• _Your instructions_:
Read through the data and report every line in which the word "ValueError" occurs.

[[ Recorded information, beginning ]]

(** In a calm browser [findAndStoreTabs] finds the textbook tab, records
    the selected provider, leaves the assistant tab as it was, and neither
    sends a message nor moves the focus; it starts the injection for the
    textbook tab, and no other. *)
Lemma findAndStoreTabs_missing (w : World) (h : list Action) (g : Globals) :
  MissingTabSpec.calm w ->
  exists sd tab g' ext,
    respond w h StorageSyncGet = Some sd
    /\ exec w findAndStoreTabs h g = (Some tt, g', h ++ ext)
    /\ textbookTabId g' = Some (tab_id tab) /\ tab_id tab <> 0%Z
    /\ aiTabId g' = aiTabId g
    /\ aiType g' = Some (orElse (sd_aiModel sd) (lit "chatgpt"))
    /\ processingQuestion g' = processingQuestion g
    /\ sent ext = []
    /\ forallb quiet ext = true
    /\ Injection.started (Injection.ofBackground ext) = [tab_id tab].
Proof.
  intros Hw. destruct Hw as [Hint Hsync Hlocal Hnoai Hopen Hlisten].
  unfold findAndStoreTabs.
  destruct (respond w h StorageSyncGet) as [sd|] eqn:Esd;
    [|destruct (Hsync h Esd)].
  exists sd.
  rewrite exec_bind. simpl. rewrite Esd, Hint. simpl.
  rewrite exec_bind.
  match goal with
  | |- context [exec w ?p (h ++ [Did StorageSyncGet]) g] =>
      assert (Hsite : exists a ext1,
                 exec w p (h ++ [Did StorageSyncGet]) g
                 = (Some a, g, h ++ ext1)
                 /\ sent ext1 = []
                 /\ forallb quiet ext1 = true
                 /\ Injection.started (Injection.ofBackground ext1) = [])
  end.
  { destruct (sd_websiteUrl sd) as [[|c r]|]; simpl; rewrite ?Hint;
      try (destruct (respond w (h ++ [Did StorageSyncGet]) StorageLocalGet)
             as [[[|c' r']|]|] eqn:El; [| | |destruct (Hlocal _ El)]);
      simpl; rewrite <- ?app_assoc; eexists; eexists;
      (split; [reflexivity|]); simpl; auto. }
  destruct Hsite as (a & ext1 & -> & Hs1 & Hq1 & Hi1).
  simpl.
  destruct (Hopen (h ++ ext1) (orElse a (lit "textbook")))
    as (tab & rest & Etab & Hid).
  rewrite Etab, Hint. exists tab. simpl.
  destruct (aiUrlMap (orElse (sd_aiModel sd) (lit "chatgpt")))
    as [aiUrl|] eqn:Eurl; simpl.
  - rewrite (Hnoai _ _ (aiUrlMap_assistant _ _ Eurl)), Hint. simpl.
    rewrite <- !app_assoc.
    eexists; eexists. split; [reflexivity|]. split; [reflexivity|].
    simpl. rewrite ?sent_app, ?quiet_app, ?ofBackground_app,
      ?injection_started_app, Hs1, Hq1, Hi1. simpl. auto 10.
  - rewrite <- !app_assoc.
    eexists; eexists. split; [reflexivity|]. split; [reflexivity|].
    simpl. rewrite ?sent_app, ?quiet_app, ?ofBackground_app,
      ?injection_started_app, Hs1, Hq1, Hi1. simpl. auto 10.
Qed.

End MissingTab.

(** C9, as the code has it.  When [processQuestion] proceeds while the
    script has no assistant tab recorded and the browser shows none, the
    textbook tab being open and listening, then the function itself sends
    exactly one message: the alert for the textbook tab that asks to open
    the selected provider (the stored [aiModel], [chatgpt] by default).
    Its calls move no focus and arm no timer, the assistant tab stays
    unrecorded, and the in-flight flag is false at the end.  On the way
    the tab lookup starts the injection for the textbook tab, and no
    other; that injection looks at the tab, pings it if it is tracked,
    and injects the content script.  So all the messages that the run
    causes are the alert and at most one ping, both to the textbook tab;
    no message goes to any other tab. *)
Theorem missing_assistant_tab_alert
  (w : Background.World) (message : Background.QuestionMessage)
  (h : list Background.Action) (g : Background.Globals) :
  MissingTabSpec.calm w ->
  Background.processingQuestion g = false ->
  Background.idTruthy (Background.aiTabId g) = false ->
  exists sd tabId g' ext,
    Background.respond w h Background.StorageSyncGet = Some sd
    /\ Background.exec w (Background.processQuestion message) h g
       = (Some tt, g', h ++ ext)
    /\ Background.processingQuestion g' = false
    /\ Background.textbookTabId g' = Some tabId
    /\ Background.aiTabId g' = Background.aiTabId g
    /\ Background.sent ext
       = [(tabId,
           Background.AlertMessage
             (lit "Please open "
              ++ Background.orElse (Background.sd_aiModel sd) (lit "chatgpt")
              ++ lit " in another tab before using automation."))]
    /\ forallb Background.quiet ext = true
    /\ Injection.started (Injection.ofBackground ext) = [tabId]
    /\ (forall m : Injection.Meets,
          In (Injection.calls m tabId) (InjectionSpec.runs tabId))
    /\ forall meets, exists pings,
         Injection.allSent meets (Injection.ofBackground ext)
         = (tabId,
            Injection.Plain
              (Background.AlertMessage
                 (lit "Please open "
                  ++ Background.orElse (Background.sd_aiModel sd)
                       (lit "chatgpt")
                  ++ lit " in another tab before using automation.")))
           :: pings
         /\ InjectionSpec.atMostAPing tabId pings.
Proof.
  intros Hw Hflag Hai.
  destruct (findAndStoreTabs_missing w h
              (Background.setProcessingQuestion true g) Hw)
    as (sd & tab & g1 & ext1 & Esd & Eexec & Htb & Hid & Hai1 & Htype & Hflag1
        & Hs1 & Hq1 & Hi1).
  destruct Hw as [Hint Hsync Hlocal Hnoai Hopen Hlisten].
  exists sd, (Background.tab_id tab).
  unfold Background.processQuestion.
  rewrite exec_bind. cbn [Background.exec]. rewrite Hflag.
  rewrite exec_bind. unfold Background.modify at 1. cbn [Background.exec].
  rewrite exec_tryFinally, exec_tryCatch, exec_bind, Eexec.
  rewrite exec_bind. cbn [Background.exec]. simpl in Hai1. rewrite Hai1, Hai.
  cbn [negb]. rewrite exec_bind, Htb.
  unfold Background.sendMessageWithRetry.
  cbn [Nat.sub Background.attemptSend Background.exec].
  destruct (Background.respond w (h ++ ext1)
              (Background.TabsSendMessage (Background.tab_id tab)
                 (Background.AlertMessage
                    (Background.pleaseOpen (Background.aiType g1)))))
    as [response|] eqn:Eack; [|destruct (Hlisten _ _ _ Eack)].
  cbn [Background.exec Background.modify]. rewrite Hint.
  rewrite <- app_assoc.
  eexists; eexists. split; [exact Esd|]. split; [reflexivity|].
  cbn [Background.processingQuestion Background.textbookTabId
       Background.aiTabId Background.setProcessingQuestion].
  assert (Es : Background.sent
                 (ext1 ++
                  [Background.Did
                     (Background.TabsSendMessage (Background.tab_id tab)
                        (Background.AlertMessage
                           (Background.pleaseOpen (Background.aiType g1))))])
               = [(Background.tab_id tab,
                   Background.AlertMessage
                     (lit "Please open "
                      ++ Background.orElse (Background.sd_aiModel sd)
                           (lit "chatgpt")
                      ++ lit " in another tab before using automation."))]).
  { rewrite sent_app, Hs1, Htype. reflexivity. }
  assert (Ei : Injection.started
                 (Injection.ofBackground
                    (ext1 ++
                     [Background.Did
                        (Background.TabsSendMessage (Background.tab_id tab)
                           (Background.AlertMessage
                              (Background.pleaseOpen
                                 (Background.aiType g1))))]))
               = [Background.tab_id tab]).
  { rewrite ofBackground_app, injection_started_app, Hi1. reflexivity. }
  repeat split; auto.
  - rewrite quiet_app, Hq1. reflexivity.
  - intros m. apply injection_runs.
  - intros meets.
    destruct (allSent_one meets _ _ Ei) as (pings & E & Hp).
    exists pings. split; [|exact Hp].
    rewrite E, sent_ofBackground, Es. reflexivity.
Qed.
(** The number a string of decimal digits denotes, read from the left;
    [ValueError] at a character that is no digit. *)
Fixpoint int_digits (acc : Z) (s : str) : outcome Z :=
  match s with
  | [] => Ret acc
  | c :: s' =>
      match digit_value c with
      | Some d => int_digits (10 * acc + d) s'
      | None => Raise ValueError
      end
  end.

(** [sys.int_info.default_max_str_digits]: the longest decimal string
    [int()] converts (CPython 3.11; the limit can be changed by the
    process, the source does not change it). *)
Definition int_max_str_digits : Z := 4300.

(** [int(s)] on a string of decimal digits: [ValueError] for the empty
    string and for one longer than the limit. A sign, blanks and
    underscores are accepted by Python as well; here they raise, so the
    model raises at least as often as the interpreter. *)
Definition py_int (s : str) : outcome Z :=
  match s with
  | [] => Raise ValueError
  | _ =>
      if (int_max_str_digits <? Z.of_nat (List.length s))%Z
      then Raise ValueError
      else int_digits 0 s
  end.

(** The longest prefix of decimal digits. *)
Fixpoint take_digits (s : str) : str :=
  match s with
  | c :: s' => if is_digit c then c :: take_digits s' else []
  | [] => []
  end.

(** [re.search(r"(\d+)", text)]: group 1 of the leftmost match, which is
    greedy. *)
Fixpoint re_search_digits (text : str) : option str :=
  match text with
  | [] => None
  | c :: text' =>
      if is_digit c then Some (c :: take_digits text')
      else re_search_digits text'
  end.

(** [parse_citations_text]; [None] is Python's [None]. *)
Definition parse_citations_text (text : option str) : outcome Z :=
  match text with
  | None => Ret 0%Z
  | Some [] => Ret 0%Z
  | Some t =>
      match re_search_digits t with
      | Some g => py_int g
      | None => Ret 0%Z
      end
  end.


(** ** The rendered document *)

(** An element has a tag (lower case), attributes and children; text nodes
    hold character data. *)
Inductive node : Type :=
| Elem (tag : str) (attrs : list (str * str)) (kids : list node)
| Text (data : str).

Fixpoint get_attr (name : str) (attrs : list (str * str)) : option str :=
  match attrs with
  | [] => None
  | (k, v) :: rest => if str_eqb k name then Some v else get_attr name rest
  end.

Definition node_attr (name : str) (n : node) : option str :=
  match n with
  | Elem _ attrs _ => get_attr name attrs
  | Text _ => None
  end.

Definition node_tag (n : node) : option str :=
  match n with
  | Elem t _ _ => Some t
  | Text _ => None
  end.

Definition has_tag (t : str) (n : node) : bool :=
  match node_tag n with
  | Some t' => str_eqb t' t
  | None => false
  end.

[[ Recorded information, end ]]

• _Exercise solution_:
    [ValueError] at a character that is no digit. *)
      | None => Raise ValueError
(** [int(s)] on a string of decimal digits: [ValueError] for the empty
  | [] => Raise ValueError
      then Raise ValueError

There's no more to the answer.